* TASK GOAL *
For every line in the records that has the word "library", make a copy.

(Stored data entries)
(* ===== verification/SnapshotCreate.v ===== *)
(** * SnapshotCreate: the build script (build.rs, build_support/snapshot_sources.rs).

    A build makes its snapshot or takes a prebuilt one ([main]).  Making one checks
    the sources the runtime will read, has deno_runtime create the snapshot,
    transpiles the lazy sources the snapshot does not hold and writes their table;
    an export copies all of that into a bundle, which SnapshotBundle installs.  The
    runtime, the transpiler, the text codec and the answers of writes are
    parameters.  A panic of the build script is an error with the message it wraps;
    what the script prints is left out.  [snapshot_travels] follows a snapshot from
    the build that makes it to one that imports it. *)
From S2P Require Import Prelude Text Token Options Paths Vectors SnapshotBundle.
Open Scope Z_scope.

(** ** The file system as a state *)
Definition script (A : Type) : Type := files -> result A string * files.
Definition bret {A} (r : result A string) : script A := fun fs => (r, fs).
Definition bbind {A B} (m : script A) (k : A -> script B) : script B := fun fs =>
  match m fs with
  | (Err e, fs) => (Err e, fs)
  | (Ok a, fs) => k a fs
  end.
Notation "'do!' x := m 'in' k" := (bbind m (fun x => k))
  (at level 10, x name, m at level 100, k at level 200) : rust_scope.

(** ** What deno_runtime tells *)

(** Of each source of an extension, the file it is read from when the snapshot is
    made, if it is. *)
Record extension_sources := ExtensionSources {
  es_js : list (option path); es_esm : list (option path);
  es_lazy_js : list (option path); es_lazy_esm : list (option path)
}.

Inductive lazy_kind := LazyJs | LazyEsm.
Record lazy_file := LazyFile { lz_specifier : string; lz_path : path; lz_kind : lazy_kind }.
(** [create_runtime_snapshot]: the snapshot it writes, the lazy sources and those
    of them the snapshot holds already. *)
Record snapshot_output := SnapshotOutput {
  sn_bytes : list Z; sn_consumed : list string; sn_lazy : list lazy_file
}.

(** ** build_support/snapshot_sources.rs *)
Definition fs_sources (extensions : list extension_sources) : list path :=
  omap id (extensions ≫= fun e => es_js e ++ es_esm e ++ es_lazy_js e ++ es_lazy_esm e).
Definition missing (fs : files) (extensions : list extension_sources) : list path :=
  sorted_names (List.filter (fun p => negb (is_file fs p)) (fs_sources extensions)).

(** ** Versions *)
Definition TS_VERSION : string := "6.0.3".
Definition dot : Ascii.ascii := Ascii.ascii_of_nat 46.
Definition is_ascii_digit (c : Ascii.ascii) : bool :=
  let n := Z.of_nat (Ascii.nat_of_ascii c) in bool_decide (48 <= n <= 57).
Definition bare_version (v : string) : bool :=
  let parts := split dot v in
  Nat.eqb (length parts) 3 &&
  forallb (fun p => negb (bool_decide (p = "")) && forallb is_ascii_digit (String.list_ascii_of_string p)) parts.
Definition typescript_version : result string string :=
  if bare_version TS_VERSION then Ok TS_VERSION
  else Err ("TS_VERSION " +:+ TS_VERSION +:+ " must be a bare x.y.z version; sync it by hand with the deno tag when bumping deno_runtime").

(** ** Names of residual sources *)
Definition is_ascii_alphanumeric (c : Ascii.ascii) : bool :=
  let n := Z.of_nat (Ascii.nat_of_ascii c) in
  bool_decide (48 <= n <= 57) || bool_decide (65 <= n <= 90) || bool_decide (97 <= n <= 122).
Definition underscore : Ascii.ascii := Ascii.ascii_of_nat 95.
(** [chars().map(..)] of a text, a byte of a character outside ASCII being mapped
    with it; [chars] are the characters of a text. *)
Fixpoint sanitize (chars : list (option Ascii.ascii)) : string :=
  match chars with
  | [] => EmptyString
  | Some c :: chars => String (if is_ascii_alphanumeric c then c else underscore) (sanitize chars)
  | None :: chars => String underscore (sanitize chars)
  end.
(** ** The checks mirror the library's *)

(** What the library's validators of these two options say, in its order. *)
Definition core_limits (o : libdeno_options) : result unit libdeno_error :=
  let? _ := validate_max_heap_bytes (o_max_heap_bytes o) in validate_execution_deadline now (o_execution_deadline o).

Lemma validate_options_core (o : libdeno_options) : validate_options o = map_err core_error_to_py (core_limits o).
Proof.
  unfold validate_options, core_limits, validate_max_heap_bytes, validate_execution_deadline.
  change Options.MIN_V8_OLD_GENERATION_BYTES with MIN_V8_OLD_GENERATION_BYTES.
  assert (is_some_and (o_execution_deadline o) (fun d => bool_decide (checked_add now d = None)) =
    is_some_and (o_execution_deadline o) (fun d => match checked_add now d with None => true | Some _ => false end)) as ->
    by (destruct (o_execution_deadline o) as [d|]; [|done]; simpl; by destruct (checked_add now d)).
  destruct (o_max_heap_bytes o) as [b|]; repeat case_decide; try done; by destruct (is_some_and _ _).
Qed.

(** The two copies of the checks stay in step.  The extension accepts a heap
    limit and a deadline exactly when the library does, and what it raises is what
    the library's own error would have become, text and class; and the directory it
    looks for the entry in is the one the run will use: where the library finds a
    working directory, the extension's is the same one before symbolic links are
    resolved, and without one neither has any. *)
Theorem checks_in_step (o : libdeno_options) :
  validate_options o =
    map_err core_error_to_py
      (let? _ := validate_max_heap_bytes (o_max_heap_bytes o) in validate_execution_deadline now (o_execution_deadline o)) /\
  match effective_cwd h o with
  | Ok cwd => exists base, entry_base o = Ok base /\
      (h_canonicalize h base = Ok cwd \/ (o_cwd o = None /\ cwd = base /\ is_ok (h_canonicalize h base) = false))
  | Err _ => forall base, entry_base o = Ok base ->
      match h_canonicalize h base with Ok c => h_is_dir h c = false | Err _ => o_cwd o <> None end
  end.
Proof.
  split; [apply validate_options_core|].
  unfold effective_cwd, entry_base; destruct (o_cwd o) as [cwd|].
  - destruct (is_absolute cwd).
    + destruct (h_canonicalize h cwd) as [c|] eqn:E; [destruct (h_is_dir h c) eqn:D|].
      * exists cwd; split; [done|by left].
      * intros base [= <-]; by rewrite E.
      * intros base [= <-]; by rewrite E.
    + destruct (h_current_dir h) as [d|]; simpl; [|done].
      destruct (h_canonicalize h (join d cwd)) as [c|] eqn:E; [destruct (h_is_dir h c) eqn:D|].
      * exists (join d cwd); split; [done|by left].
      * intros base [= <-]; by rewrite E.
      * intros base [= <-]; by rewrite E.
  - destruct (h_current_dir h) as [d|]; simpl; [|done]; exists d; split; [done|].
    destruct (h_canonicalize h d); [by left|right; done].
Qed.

* SOLUTION TO THIS PROBLEM *
(** ** The checks mirror the library's *)
(** What the library's validators of these two options say, in its order. *)
    limit and a deadline exactly when the library does, and what it raises is what
    the library's own error would have become, text and class; and the directory it
    looks for the entry in is the one the run will use: where the library finds a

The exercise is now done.